*HOW TO COMPLETE THIS TASK*
For every entry that follows, return an identical copy.

|---|

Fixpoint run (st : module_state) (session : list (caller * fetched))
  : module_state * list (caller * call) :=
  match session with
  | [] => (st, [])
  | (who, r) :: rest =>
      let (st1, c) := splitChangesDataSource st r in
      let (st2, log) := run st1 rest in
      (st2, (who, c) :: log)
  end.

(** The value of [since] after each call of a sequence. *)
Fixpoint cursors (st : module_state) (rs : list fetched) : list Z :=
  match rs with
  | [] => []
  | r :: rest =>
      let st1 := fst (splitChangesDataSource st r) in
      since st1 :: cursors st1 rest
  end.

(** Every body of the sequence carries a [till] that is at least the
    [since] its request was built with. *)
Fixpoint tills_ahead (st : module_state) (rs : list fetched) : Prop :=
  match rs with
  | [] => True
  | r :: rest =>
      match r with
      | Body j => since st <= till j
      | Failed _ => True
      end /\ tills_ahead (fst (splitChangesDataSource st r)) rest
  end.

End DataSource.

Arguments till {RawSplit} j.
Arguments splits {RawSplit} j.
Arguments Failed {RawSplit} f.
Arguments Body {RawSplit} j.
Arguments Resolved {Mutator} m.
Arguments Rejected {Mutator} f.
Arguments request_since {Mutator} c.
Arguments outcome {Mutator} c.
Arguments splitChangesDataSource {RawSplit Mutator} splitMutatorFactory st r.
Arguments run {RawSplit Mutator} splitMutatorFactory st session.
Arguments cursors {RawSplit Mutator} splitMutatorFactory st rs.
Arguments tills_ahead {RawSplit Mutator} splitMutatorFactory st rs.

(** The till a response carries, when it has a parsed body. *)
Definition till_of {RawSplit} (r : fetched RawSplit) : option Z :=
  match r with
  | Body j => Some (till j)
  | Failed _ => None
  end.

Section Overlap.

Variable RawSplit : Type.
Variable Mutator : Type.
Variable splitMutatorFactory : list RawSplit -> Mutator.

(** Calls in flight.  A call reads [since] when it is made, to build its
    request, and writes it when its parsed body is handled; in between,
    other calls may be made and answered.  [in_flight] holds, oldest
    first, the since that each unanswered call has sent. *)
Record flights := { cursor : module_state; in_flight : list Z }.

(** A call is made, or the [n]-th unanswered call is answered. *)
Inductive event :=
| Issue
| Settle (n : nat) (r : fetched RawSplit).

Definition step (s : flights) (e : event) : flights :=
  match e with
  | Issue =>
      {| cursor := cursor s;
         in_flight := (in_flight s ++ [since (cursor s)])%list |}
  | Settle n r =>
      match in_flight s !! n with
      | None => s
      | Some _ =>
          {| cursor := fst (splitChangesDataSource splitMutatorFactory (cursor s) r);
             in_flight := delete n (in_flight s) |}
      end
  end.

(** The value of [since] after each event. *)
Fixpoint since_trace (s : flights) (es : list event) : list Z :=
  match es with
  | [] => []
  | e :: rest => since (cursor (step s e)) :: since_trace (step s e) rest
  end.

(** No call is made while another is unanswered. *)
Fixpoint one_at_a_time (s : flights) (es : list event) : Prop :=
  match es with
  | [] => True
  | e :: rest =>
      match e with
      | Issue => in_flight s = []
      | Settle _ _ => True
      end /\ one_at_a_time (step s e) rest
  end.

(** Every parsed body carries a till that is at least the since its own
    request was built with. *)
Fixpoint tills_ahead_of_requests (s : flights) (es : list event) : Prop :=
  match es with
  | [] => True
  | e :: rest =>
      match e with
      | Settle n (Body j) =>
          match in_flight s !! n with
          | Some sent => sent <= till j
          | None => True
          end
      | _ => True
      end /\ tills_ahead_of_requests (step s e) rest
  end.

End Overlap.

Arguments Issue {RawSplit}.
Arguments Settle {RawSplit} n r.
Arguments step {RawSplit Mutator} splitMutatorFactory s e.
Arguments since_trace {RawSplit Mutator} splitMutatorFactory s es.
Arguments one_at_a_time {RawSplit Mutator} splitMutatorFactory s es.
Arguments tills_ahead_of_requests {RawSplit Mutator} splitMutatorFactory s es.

|---|

*SOLUTION TO THIS TASK*
Fixpoint run (st : module_state) (session : list (caller * fetched))
  : module_state * list (caller * call) :=
  match session with
  | [] => (st, [])
  | (who, r) :: rest =>
      let (st1, c) := splitChangesDataSource st r in
      let (st2, log) := run st1 rest in
      (st2, (who, c) :: log)
  end.

(** The value of [since] after each call of a sequence. *)
Fixpoint cursors (st : module_state) (rs : list fetched) : list Z :=
  match rs with
  | [] => []
  | r :: rest =>
      let st1 := fst (splitChangesDataSource st r) in
      since st1 :: cursors st1 rest
  end.

(** Every body of the sequence carries a [till] that is at least the
    [since] its request was built with. *)
Fixpoint tills_ahead (st : module_state) (rs : list fetched) : Prop :=
  match rs with
  | [] => True
  | r :: rest =>
      match r with
      | Body j => since st <= till j
      | Failed _ => True
      end /\ tills_ahead (fst (splitChangesDataSource st r)) rest
  end.

End DataSource.

Arguments till {RawSplit} j.
Arguments splits {RawSplit} j.
Arguments Failed {RawSplit} f.
Arguments Body {RawSplit} j.
Arguments Resolved {Mutator} m.
Arguments Rejected {Mutator} f.
Arguments request_since {Mutator} c.
Arguments outcome {Mutator} c.
Arguments splitChangesDataSource {RawSplit Mutator} splitMutatorFactory st r.
Arguments run {RawSplit Mutator} splitMutatorFactory st session.
Arguments cursors {RawSplit Mutator} splitMutatorFactory st rs.
Arguments tills_ahead {RawSplit Mutator} splitMutatorFactory st rs.

(** The till a response carries, when it has a parsed body. *)
Definition till_of {RawSplit} (r : fetched RawSplit) : option Z :=
  match r with
  | Body j => Some (till j)
  | Failed _ => None
  end.

Section Overlap.

Variable RawSplit : Type.
Variable Mutator : Type.
Variable splitMutatorFactory : list RawSplit -> Mutator.

(** Calls in flight.  A call reads [since] when it is made, to build its
    request, and writes it when its parsed body is handled; in between,
    other calls may be made and answered.  [in_flight] holds, oldest
    first, the since that each unanswered call has sent. *)
Record flights := { cursor : module_state; in_flight : list Z }.

(** A call is made, or the [n]-th unanswered call is answered. *)
Inductive event :=
| Issue
| Settle (n : nat) (r : fetched RawSplit).

Definition step (s : flights) (e : event) : flights :=
  match e with
  | Issue =>
      {| cursor := cursor s;
         in_flight := (in_flight s ++ [since (cursor s)])%list |}
  | Settle n r =>
      match in_flight s !! n with
      | None => s
      | Some _ =>
          {| cursor := fst (splitChangesDataSource splitMutatorFactory (cursor s) r);
             in_flight := delete n (in_flight s) |}
      end
  end.

(** The value of [since] after each event. *)
Fixpoint since_trace (s : flights) (es : list event) : list Z :=
  match es with
  | [] => []
  | e :: rest => since (cursor (step s e)) :: since_trace (step s e) rest
  end.

(** No call is made while another is unanswered. *)
Fixpoint one_at_a_time (s : flights) (es : list event) : Prop :=
  match es with
  | [] => True
  | e :: rest =>
      match e with
      | Issue => in_flight s = []
      | Settle _ _ => True
      end /\ one_at_a_time (step s e) rest
  end.

(** Every parsed body carries a till that is at least the since its own
    request was built with. *)
Fixpoint tills_ahead_of_requests (s : flights) (es : list event) : Prop :=
  match es with
  | [] => True
  | e :: rest =>
      match e with
      | Settle n (Body j) =>
          match in_flight s !! n with
          | Some sent => sent <= till j
          | None => True
          end
      | _ => True
      end /\ tills_ahead_of_requests (step s e) rest
  end.

End Overlap.

Arguments Issue {RawSplit}.
Arguments Settle {RawSplit} n r.
Arguments step {RawSplit Mutator} splitMutatorFactory s e.
Arguments since_trace {RawSplit Mutator} splitMutatorFactory s es.
Arguments one_at_a_time {RawSplit Mutator} splitMutatorFactory s es.
Arguments tills_ahead_of_requests {RawSplit Mutator} splitMutatorFactory s es.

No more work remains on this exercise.